BEGIN

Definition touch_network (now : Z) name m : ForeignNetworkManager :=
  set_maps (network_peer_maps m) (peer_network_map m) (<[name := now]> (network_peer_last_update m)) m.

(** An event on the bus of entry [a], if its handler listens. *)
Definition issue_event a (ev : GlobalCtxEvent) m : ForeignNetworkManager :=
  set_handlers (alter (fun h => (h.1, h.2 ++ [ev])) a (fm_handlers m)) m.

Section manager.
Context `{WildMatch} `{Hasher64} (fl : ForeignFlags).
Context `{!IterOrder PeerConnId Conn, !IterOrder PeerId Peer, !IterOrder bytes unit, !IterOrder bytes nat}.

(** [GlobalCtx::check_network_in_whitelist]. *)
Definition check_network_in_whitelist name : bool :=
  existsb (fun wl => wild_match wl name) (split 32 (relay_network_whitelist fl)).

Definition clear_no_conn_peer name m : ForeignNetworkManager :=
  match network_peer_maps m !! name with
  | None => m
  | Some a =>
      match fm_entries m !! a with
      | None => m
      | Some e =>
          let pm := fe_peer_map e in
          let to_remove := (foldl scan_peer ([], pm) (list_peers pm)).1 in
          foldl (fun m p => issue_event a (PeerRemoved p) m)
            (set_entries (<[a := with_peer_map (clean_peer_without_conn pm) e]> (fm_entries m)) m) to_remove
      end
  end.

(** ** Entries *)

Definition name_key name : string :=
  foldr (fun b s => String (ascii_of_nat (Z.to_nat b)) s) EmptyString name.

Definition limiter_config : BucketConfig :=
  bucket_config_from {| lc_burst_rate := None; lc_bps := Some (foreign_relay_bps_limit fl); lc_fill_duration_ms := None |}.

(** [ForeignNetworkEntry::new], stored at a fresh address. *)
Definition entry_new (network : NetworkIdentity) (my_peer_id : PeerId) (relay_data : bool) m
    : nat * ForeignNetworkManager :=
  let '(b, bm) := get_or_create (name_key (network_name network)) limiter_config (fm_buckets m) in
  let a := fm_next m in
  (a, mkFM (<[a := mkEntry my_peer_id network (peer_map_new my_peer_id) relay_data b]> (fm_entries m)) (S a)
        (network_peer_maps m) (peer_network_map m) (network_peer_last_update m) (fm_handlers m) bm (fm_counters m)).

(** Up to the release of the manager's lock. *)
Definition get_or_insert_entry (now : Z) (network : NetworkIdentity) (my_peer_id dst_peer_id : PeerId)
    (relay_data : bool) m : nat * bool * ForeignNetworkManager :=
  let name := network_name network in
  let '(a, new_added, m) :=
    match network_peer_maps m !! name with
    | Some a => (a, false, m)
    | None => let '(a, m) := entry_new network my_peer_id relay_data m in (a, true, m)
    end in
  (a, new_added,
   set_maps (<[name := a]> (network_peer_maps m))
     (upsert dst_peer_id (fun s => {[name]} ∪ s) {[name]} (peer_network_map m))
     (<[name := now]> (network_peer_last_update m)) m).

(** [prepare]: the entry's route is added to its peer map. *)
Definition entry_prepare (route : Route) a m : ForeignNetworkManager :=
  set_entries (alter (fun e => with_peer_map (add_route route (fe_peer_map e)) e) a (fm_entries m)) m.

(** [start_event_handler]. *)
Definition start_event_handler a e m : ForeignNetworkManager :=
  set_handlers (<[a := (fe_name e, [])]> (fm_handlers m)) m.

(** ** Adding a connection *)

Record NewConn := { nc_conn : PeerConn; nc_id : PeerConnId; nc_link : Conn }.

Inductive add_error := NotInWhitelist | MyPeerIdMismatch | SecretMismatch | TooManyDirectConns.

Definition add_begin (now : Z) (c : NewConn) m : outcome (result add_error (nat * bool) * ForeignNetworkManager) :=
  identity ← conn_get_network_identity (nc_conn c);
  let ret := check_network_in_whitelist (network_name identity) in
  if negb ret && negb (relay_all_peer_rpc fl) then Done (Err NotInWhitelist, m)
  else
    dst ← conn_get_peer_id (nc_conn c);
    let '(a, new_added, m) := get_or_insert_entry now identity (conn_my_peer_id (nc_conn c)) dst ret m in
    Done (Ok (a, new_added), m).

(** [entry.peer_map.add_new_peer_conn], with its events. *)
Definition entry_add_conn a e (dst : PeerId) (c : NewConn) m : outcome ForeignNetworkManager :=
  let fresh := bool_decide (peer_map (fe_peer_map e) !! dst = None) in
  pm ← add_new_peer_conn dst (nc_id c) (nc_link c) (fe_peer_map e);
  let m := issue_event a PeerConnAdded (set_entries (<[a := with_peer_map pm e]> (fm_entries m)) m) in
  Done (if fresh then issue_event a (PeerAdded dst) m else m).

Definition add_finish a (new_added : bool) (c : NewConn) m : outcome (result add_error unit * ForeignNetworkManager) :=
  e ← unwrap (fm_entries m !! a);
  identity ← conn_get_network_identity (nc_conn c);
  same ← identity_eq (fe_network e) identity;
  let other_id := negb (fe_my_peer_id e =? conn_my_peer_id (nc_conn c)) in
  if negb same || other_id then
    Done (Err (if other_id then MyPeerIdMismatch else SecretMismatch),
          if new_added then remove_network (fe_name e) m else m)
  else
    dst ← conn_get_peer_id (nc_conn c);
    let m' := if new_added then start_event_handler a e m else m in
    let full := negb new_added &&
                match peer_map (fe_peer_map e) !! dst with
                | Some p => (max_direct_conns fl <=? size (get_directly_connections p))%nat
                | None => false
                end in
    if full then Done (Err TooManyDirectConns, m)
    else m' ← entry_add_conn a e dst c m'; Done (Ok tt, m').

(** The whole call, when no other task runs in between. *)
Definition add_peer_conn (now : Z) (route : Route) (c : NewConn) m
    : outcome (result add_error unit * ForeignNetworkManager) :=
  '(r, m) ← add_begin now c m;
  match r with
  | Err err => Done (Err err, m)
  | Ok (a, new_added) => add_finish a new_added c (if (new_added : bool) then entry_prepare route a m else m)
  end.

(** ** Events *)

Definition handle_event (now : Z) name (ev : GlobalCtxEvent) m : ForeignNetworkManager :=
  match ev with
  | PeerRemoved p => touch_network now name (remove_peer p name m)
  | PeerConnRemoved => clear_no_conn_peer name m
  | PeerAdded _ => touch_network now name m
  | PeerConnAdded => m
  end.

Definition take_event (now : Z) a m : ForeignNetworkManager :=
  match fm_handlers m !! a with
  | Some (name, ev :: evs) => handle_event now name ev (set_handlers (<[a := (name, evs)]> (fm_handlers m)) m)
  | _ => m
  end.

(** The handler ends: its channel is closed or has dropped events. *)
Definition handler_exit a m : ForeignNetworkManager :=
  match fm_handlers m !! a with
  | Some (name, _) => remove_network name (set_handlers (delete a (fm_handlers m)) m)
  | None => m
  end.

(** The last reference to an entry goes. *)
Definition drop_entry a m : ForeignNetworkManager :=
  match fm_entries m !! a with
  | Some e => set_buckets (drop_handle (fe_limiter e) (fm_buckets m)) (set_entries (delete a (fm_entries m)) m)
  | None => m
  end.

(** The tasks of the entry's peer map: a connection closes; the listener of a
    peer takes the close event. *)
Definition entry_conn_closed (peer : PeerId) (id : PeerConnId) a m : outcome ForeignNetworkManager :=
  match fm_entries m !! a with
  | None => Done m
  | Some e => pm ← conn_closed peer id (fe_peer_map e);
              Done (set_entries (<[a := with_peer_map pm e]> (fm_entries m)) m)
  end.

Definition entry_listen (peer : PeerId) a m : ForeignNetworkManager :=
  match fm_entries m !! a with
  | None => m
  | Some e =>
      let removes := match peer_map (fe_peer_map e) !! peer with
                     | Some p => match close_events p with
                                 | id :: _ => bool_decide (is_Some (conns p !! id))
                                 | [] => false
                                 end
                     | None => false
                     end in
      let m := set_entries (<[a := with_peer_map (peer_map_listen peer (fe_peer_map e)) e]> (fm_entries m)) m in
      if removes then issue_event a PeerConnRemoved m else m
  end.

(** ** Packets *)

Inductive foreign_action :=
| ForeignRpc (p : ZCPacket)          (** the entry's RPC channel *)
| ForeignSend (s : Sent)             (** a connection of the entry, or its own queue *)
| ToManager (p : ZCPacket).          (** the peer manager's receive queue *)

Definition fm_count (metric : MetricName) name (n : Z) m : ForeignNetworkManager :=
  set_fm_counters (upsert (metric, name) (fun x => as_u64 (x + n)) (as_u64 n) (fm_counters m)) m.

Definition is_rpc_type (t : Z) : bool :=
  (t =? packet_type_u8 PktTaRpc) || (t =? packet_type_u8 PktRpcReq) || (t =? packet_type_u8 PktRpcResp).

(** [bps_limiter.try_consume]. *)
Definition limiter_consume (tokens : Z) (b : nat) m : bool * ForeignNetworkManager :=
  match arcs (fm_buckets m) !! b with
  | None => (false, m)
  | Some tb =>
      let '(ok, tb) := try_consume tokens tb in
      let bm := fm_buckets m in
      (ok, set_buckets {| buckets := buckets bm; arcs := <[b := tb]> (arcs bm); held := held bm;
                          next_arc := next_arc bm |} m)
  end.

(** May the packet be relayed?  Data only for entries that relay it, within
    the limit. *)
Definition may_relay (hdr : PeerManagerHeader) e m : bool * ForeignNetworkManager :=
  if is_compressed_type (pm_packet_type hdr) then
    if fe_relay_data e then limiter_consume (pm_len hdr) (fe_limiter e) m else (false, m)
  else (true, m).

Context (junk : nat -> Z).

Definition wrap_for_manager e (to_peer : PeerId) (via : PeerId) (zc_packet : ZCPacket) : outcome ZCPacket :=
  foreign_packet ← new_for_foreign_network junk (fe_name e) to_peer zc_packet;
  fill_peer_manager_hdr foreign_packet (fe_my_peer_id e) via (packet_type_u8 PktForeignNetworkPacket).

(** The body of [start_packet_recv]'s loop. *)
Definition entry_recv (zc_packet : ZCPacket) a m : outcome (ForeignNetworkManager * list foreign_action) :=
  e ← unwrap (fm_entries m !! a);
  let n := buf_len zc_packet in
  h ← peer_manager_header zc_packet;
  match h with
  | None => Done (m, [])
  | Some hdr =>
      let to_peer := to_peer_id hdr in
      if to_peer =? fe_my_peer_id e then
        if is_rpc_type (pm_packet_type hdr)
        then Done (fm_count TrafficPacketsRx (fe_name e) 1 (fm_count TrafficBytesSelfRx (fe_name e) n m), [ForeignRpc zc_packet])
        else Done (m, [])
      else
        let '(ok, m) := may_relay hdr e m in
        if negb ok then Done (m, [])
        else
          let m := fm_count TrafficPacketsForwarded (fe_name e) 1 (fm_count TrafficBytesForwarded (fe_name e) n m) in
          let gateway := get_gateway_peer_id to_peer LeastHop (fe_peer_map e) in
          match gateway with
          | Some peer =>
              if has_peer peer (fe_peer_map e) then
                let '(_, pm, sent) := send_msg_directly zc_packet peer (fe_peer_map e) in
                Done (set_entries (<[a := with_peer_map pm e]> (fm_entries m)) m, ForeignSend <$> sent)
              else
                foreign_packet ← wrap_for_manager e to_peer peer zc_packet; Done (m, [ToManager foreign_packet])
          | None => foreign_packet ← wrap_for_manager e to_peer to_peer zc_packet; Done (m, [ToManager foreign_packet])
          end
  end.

END

**ACTIVITY:**
Out of the records above, pick each line that contains the string "ToManager".

**YOUR SOLUTION:**
| ToManager (p : ZCPacket).          (** the peer manager's receive queue *)
                foreign_packet ← wrap_for_manager e to_peer peer zc_packet; Done (m, [ToManager foreign_packet])
          | None => foreign_packet ← wrap_for_manager e to_peer to_peer zc_packet; Done (m, [ToManager foreign_packet])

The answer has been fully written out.